[Stored data]
= = = =

(** * UniBoard Lite: the whiteboard synchronisation hook

    A shallow embedding of [useWhiteboard] (the hook of
    src/hooks/useWhiteboard.ts), of the payload types it exchanges and of
    the tool table of the toolbar, followed by the properties of the
    drawing state machine, the replication log, the catch-up handshake,
    host election and the cursor throttle.

    Conventions of the embedding.
    - A JavaScript [number] that holds a coordinate or a stroke width is a
      binary64 [float]; the hook stores such numbers and never computes
      with them.
    - A clock reading ([Date.now()], [new Date(s).getTime()]) is an integer
      number of milliseconds, a [Z].  The [online_at] field of a presence
      record is kept as that reading of its ISO string.
    - [uuidv4()] and [Date.now()] are inputs of the operation that calls
      them.
    - React state and refs are the fields of one record, [Client];
      functional updaters run in the order in which they were queued, once
      each.  The field [strokes] is the log as the next render shows it;
      the ref [strokesRef] is written by an effect only, after a render.
    - A handler runs to completion.  The effects run between two handlers
      or not: [tick], [play] and [live] take the effects as a tick of
      their own, so that the ref may lag behind the log; [step], [run] and
      [session] describe the schedule in which every handler is followed
      by a render and its effects.
    - Everything sent to the transport is recorded, in order, as a list of
      [Action]s. *)

From Stdlib Require Import List String ZArith Bool Lia Floats Permutation Sorted.
Import ListNotations.
Local Open Scope string_scope.
Local Open Scope Z_scope.
Local Open Scope list_scope.

(** ** Payload types (src/types) *)

Module Point.
Record t := mk { x : float; y : float }.
End Point.

Module Stroke.
Record t := mk {
    id : string;
    userId : string;
    color : string;
    width : float;
    points : list Point.t
  }.
End Stroke.

Module UserCursor.
Record t := mk { id : string; x : float; y : float; name : string }.
End UserCursor.

Module ReqStatePayload.
Record t := mk { requesterId : string }.
End ReqStatePayload.

Module SyncStatePayload.
Record t := mk { strokes : list Stroke.t }.
End SyncStatePayload.

(** A record of the presence registry, as the handlers read it:
    [{ user_id; online_at; name? }]. *)
Module Presence.
Record t := mk { user_id : string; online_at : Z; name : option string }.
End Presence.

(** [channel.presenceState()]: an object from presence keys to arrays of
    records, enumerated by [for (const key in state)] in key order. *)
Definition PresenceState := list (string * list Presence.t).

(** ** Constants *)

Module COLORS.
Definition BLACK := "#000000".
Definition RED := "#FF0000".
Definition BLUE := "#0000FF".
Definition GREEN := "#008000".
Definition ERASER := "#FFFFFF".
End COLORS.

Module WIDTHS.
Definition PEN : float := 4%float.
Definition ERASER : float := 20%float.
End WIDTHS.

(** The canvas background, [ctx.fillStyle = '#FFFFFF'] in Canvas.tsx. *)
Definition canvasBackground := "#FFFFFF".

(** The toolbar's [tools] table (Toolbar.tsx). *)
Module Tool.
Record t := mk { color : string; width : float; label : string }.
End Tool.

Definition tools : list Tool.t :=
  [ Tool.mk COLORS.BLACK WIDTHS.PEN "Black";
    Tool.mk COLORS.RED WIDTHS.PEN "Red";
    Tool.mk COLORS.BLUE WIDTHS.PEN "Blue";
    Tool.mk COLORS.GREEN WIDTHS.PEN "Green";
    Tool.mk COLORS.ERASER WIDTHS.ERASER "Eraser" ].

Definition eraserTool : Tool.t := Tool.mk COLORS.ERASER WIDTHS.ERASER "Eraser".

(** ** What the hook sends *)

Inductive Message :=
| cursor_move (payload : UserCursor.t)
| draw_line (payload : Stroke.t)
| req_state (payload : ReqStatePayload.t)
| sync_state (payload : SyncStatePayload.t).

(** [channel.send({type: 'broadcast', event, payload})] and
    [channel.track({online_at, user_id, name})]. *)
Inductive Action :=
| send (m : Message)
| track (online_at : Z) (user_id name : string).

(** ** The hook's state *)

Module User.
Record t := mk { id : string; name : string; color : string; width : float }.
End User.

Record Client := mkClient {
  strokes : list Stroke.t;
  currentStroke : option Stroke.t;
  peers : list UserCursor.t;
  activeUsers : list string;
  currentUser : User.t;
  channelRef : option string;
  lastCursorUpdate : Z;
  strokesRef : list Stroke.t;
  hasRequestedState : bool
}.

Definition setStrokes (f : list Stroke.t -> list Stroke.t) (st : Client) : Client :=
  mkClient (f (strokes st)) (currentStroke st) (peers st) (activeUsers st)
    (currentUser st) (channelRef st) (lastCursorUpdate st) (strokesRef st)
    (hasRequestedState st).

Definition setCurrentStroke (c : option Stroke.t) (st : Client) : Client :=
  mkClient (strokes st) c (peers st) (activeUsers st)
    (currentUser st) (channelRef st) (lastCursorUpdate st) (strokesRef st)
    (hasRequestedState st).

Definition setPeers (f : list UserCursor.t -> list UserCursor.t) (st : Client) : Client :=
  mkClient (strokes st) (currentStroke st) (f (peers st)) (activeUsers st)
    (currentUser st) (channelRef st) (lastCursorUpdate st) (strokesRef st)
    (hasRequestedState st).

Definition setActiveUsers (us : list string) (st : Client) : Client :=
  mkClient (strokes st) (currentStroke st) (peers st) us
    (currentUser st) (channelRef st) (lastCursorUpdate st) (strokesRef st)
    (hasRequestedState st).

Definition setCurrentUser (f : User.t -> User.t) (st : Client) : Client :=
  mkClient (strokes st) (currentStroke st) (peers st) (activeUsers st)
    (f (currentUser st)) (channelRef st) (lastCursorUpdate st) (strokesRef st)
    (hasRequestedState st).

Definition setChannelRef (c : option string) (st : Client) : Client :=
  mkClient (strokes st) (currentStroke st) (peers st) (activeUsers st)
    (currentUser st) c (lastCursorUpdate st) (strokesRef st)
    (hasRequestedState st).

Definition setLastCursorUpdate (t : Z) (st : Client) : Client :=
  mkClient (strokes st) (currentStroke st) (peers st) (activeUsers st)
    (currentUser st) (channelRef st) t (strokesRef st)
    (hasRequestedState st).

Definition setStrokesRef (l : list Stroke.t) (st : Client) : Client :=
  mkClient (strokes st) (currentStroke st) (peers st) (activeUsers st)
    (currentUser st) (channelRef st) (lastCursorUpdate st) l
    (hasRequestedState st).

Definition setHasRequestedState (b : bool) (st : Client) : Client :=
  mkClient (strokes st) (currentStroke st) (peers st) (activeUsers st)
    (currentUser st) (channelRef st) (lastCursorUpdate st) (strokesRef st) b.

(** [channelRef.current?.send(m)]: nothing is sent while the ref is null. *)
Definition sendIfChannel (st : Client) (m : Message) : list Action :=
  match channelRef st with
  | Some _ => [send m]
  | None => []
  end.

(** The initial render: the [useState] and [useRef] initial values, with
    [uid] the identifier [uuidv4()] returned. *)
Definition init (uid : string) : Client :=
  mkClient [] None [] [] (User.mk uid "" COLORS.BLACK WIDTHS.PEN) None 0 [] false.

(** [new URLSearchParams(...).get('room') || 'room-1']. *)
Definition roomId (param : option string) : string :=
  match param with
  | Some r => if String.eqb r "" then "room-1" else r
  | None => "room-1"
  end.

(** The mount effect: the channel is created, the handlers are registered
    and [channelRef.current] is set.  The name effect that follows sends
    nothing, the name being empty. *)
Definition mount (param : option string) (st : Client) : Client :=
  setChannelRef (Some (roomId param)) st.

(** ** Presence and host election (inlined in the handlers of the source) *)

(** The loop [for (const key in state) allPresences.push(...state[key])]. *)
Definition allPresences (state : PresenceState) : list Presence.t :=
  flat_map snd state.

(** [allPresences.sort((a, b) => timeA - timeB)].  [Array.prototype.sort]
    is stable, and a stable sort by a key has one result; it is computed
    here by insertion from the right, where a record goes in front of the
    first record that is not older than it. *)
Fixpoint insertByOnlineAt (p : Presence.t) (l : list Presence.t) : list Presence.t :=
  match l with
  | [] => [p]
  | q :: l' =>
      if Presence.online_at p <=? Presence.online_at q
      then p :: q :: l'
      else q :: insertByOnlineAt p l'
  end.

Fixpoint sortByOnlineAt (l : list Presence.t) : list Presence.t :=
  match l with
  | [] => []
  | p :: l' => insertByOnlineAt p (sortByOnlineAt l')
  end.

(** The elected host: [allPresences[0].user_id] after the sort, when
    [allPresences.length > 0]. *)
Definition electHost (l : list Presence.t) : option string :=
  match sortByOnlineAt l with
  | [] => None
  | p :: _ => Some (Presence.user_id p)
  end.

(** [allPresences.length > 0 && allPresences[0].user_id === currentUser.id]. *)
Definition isHost (me : string) (l : list Presence.t) : bool :=
  match sortByOnlineAt l with
  | [] => false
  | p :: _ => String.eqb (Presence.user_id p) me
  end.

(** [p.name || 'Anonymous']. *)
Definition displayName (p : Presence.t) : string :=
  match Presence.name p with
  | Some n => if String.eqb n "" then "Anonymous" else n
  | None => "Anonymous"
  end.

= = = =

**INSTRUCTIONS FOR THE TASK:**
Write out exactly the lines above from the line with "(** A record" through the line with "End WIDTHS.", both of them included, and leave out all other lines.

**ANSWER BELOW:**
(** A record of the presence registry, as the handlers read it:
    [{ user_id; online_at; name? }]. *)
Module Presence.
Record t := mk { user_id : string; online_at : Z; name : option string }.
End Presence.

(** [channel.presenceState()]: an object from presence keys to arrays of
    records, enumerated by [for (const key in state)] in key order. *)
Definition PresenceState := list (string * list Presence.t).

(** ** Constants *)

Module COLORS.
Definition BLACK := "#000000".
Definition RED := "#FF0000".
Definition BLUE := "#0000FF".
Definition GREEN := "#008000".
Definition ERASER := "#FFFFFF".
End COLORS.

Module WIDTHS.
Definition PEN : float := 4%float.
Definition ERASER : float := 20%float.
End WIDTHS.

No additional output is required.